[Stored data entries]
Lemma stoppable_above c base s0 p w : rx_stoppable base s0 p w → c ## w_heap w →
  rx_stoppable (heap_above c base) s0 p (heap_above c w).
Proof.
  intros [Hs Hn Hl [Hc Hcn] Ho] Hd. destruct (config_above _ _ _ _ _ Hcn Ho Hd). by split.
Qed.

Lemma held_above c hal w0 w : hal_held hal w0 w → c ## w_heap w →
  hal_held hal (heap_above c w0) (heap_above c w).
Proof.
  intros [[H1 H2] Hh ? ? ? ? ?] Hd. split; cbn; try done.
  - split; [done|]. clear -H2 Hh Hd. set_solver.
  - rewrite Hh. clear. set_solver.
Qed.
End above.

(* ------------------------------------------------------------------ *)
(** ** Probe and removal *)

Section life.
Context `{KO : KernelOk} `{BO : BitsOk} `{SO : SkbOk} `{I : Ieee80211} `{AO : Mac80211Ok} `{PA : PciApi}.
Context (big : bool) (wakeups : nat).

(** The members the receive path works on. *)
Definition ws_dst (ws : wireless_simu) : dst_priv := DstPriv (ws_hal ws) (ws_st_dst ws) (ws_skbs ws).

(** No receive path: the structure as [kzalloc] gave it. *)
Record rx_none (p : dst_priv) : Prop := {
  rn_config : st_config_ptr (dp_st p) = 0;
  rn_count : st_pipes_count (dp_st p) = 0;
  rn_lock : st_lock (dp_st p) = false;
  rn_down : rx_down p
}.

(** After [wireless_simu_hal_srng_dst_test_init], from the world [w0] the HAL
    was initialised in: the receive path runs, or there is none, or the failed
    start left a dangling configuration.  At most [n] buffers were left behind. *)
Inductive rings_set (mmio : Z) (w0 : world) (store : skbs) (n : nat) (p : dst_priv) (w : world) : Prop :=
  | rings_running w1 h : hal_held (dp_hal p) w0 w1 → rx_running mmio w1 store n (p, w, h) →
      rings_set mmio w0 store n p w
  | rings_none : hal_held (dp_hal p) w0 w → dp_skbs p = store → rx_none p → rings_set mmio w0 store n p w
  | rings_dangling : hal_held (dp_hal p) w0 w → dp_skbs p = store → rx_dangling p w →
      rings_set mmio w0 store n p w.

---

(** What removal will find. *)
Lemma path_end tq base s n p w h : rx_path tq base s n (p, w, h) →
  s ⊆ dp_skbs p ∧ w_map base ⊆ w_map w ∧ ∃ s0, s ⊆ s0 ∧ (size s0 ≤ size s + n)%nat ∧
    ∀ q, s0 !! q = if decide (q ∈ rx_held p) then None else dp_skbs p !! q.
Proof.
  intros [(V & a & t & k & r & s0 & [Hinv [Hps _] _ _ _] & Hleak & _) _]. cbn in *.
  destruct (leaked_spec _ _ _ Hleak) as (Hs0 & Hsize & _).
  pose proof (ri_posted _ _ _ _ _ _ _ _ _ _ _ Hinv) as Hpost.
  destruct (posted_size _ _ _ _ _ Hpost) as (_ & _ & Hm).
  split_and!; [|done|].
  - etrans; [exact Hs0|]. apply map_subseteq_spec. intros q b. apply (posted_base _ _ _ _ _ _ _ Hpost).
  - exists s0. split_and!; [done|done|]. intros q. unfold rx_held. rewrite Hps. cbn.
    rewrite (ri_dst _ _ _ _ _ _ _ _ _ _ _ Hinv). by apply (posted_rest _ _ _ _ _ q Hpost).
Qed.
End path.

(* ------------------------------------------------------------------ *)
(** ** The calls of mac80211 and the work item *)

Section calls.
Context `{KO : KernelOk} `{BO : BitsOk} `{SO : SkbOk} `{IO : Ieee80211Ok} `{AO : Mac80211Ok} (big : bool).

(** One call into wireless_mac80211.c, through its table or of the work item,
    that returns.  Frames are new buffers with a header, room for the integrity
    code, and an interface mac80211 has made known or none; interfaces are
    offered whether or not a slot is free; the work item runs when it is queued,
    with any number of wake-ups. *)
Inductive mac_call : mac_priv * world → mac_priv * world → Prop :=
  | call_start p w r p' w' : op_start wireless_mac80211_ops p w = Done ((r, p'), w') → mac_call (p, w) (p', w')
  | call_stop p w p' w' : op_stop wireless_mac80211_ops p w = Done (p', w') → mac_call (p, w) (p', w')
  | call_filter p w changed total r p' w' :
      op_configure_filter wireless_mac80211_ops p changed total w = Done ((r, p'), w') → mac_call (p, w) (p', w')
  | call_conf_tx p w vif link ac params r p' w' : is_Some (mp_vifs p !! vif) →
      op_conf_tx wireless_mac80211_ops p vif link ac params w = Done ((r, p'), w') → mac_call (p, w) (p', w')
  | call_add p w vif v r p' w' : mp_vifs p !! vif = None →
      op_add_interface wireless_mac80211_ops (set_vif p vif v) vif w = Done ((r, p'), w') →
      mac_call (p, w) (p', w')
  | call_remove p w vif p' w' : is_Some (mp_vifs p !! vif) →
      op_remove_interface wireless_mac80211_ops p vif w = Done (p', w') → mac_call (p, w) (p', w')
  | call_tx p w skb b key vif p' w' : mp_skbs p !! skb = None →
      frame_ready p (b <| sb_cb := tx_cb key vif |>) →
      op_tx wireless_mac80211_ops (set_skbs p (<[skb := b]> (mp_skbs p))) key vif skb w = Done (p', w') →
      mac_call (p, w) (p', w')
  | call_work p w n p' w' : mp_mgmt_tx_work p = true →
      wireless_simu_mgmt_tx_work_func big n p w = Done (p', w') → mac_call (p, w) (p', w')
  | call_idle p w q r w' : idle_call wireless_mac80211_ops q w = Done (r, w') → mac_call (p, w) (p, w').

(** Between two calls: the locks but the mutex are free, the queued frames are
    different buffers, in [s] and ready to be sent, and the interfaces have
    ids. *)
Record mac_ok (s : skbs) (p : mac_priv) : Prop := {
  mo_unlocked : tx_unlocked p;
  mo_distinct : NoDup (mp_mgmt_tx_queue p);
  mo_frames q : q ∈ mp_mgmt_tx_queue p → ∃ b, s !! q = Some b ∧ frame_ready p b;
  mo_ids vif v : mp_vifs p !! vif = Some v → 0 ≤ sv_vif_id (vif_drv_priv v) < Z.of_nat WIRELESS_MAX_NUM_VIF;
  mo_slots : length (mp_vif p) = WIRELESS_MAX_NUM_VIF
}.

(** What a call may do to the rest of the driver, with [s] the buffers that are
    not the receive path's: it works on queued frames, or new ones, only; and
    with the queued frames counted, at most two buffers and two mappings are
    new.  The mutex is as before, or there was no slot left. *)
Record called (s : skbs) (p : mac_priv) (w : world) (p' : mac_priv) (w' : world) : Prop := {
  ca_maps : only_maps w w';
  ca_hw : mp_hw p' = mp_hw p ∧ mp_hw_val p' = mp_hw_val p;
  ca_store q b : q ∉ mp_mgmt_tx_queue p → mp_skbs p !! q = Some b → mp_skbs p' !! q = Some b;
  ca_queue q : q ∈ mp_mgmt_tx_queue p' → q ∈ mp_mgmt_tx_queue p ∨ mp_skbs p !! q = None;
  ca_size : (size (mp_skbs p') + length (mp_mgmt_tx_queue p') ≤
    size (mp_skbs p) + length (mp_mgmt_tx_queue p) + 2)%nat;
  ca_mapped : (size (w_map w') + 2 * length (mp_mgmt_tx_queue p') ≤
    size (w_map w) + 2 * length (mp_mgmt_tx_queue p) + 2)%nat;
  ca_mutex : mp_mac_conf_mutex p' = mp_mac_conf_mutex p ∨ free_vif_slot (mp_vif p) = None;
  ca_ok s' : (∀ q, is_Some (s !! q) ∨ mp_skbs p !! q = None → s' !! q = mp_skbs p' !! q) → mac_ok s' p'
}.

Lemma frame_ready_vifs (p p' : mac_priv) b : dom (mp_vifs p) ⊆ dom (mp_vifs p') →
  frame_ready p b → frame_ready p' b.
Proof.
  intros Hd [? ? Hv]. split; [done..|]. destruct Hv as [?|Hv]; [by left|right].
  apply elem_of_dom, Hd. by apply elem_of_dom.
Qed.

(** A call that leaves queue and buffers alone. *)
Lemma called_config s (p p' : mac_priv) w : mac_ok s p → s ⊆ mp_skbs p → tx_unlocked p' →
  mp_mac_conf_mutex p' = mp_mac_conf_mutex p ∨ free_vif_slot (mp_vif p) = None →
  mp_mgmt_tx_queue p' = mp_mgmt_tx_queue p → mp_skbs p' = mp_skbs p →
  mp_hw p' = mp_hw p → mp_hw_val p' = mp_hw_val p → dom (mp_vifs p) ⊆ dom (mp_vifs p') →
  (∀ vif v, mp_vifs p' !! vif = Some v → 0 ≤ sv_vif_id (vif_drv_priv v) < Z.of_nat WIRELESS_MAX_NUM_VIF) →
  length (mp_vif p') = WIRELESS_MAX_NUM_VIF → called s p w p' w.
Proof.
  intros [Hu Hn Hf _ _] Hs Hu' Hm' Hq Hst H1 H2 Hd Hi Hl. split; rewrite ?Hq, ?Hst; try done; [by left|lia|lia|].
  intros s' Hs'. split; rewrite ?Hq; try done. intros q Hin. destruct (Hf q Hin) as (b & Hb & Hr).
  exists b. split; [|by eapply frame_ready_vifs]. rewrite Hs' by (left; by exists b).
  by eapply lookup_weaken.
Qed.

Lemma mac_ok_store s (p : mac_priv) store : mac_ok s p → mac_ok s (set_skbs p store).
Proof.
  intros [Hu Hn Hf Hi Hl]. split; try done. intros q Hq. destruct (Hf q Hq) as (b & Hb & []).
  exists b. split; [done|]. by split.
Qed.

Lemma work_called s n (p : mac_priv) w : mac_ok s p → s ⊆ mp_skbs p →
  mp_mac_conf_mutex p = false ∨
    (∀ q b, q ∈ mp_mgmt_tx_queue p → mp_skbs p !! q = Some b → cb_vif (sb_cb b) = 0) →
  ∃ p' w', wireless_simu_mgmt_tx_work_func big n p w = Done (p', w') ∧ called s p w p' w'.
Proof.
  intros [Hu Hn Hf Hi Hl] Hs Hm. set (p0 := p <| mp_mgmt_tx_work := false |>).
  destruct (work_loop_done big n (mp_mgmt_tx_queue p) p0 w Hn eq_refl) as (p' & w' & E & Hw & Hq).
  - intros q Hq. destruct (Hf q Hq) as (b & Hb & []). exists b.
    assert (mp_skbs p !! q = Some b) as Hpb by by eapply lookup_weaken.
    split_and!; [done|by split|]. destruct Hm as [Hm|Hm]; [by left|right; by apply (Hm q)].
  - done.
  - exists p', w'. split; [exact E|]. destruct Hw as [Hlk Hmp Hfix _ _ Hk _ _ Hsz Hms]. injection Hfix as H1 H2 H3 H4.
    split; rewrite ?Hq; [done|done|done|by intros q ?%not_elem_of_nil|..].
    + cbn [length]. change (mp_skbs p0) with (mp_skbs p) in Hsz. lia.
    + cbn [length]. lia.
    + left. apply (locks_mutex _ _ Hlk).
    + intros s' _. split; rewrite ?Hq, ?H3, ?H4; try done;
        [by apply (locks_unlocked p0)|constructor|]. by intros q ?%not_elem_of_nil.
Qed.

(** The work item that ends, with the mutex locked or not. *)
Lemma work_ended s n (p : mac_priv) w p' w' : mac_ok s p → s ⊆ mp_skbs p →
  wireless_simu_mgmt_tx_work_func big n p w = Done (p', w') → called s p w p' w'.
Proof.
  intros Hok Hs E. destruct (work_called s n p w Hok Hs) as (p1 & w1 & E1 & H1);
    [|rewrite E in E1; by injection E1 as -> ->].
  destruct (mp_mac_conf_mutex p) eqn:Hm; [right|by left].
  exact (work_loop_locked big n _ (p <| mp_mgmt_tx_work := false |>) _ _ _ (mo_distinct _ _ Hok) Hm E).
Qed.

• [What the exercise asks] If a line of the data contains the word "length", count it; say how many such lines there are and nothing else.

• [Task answer] 8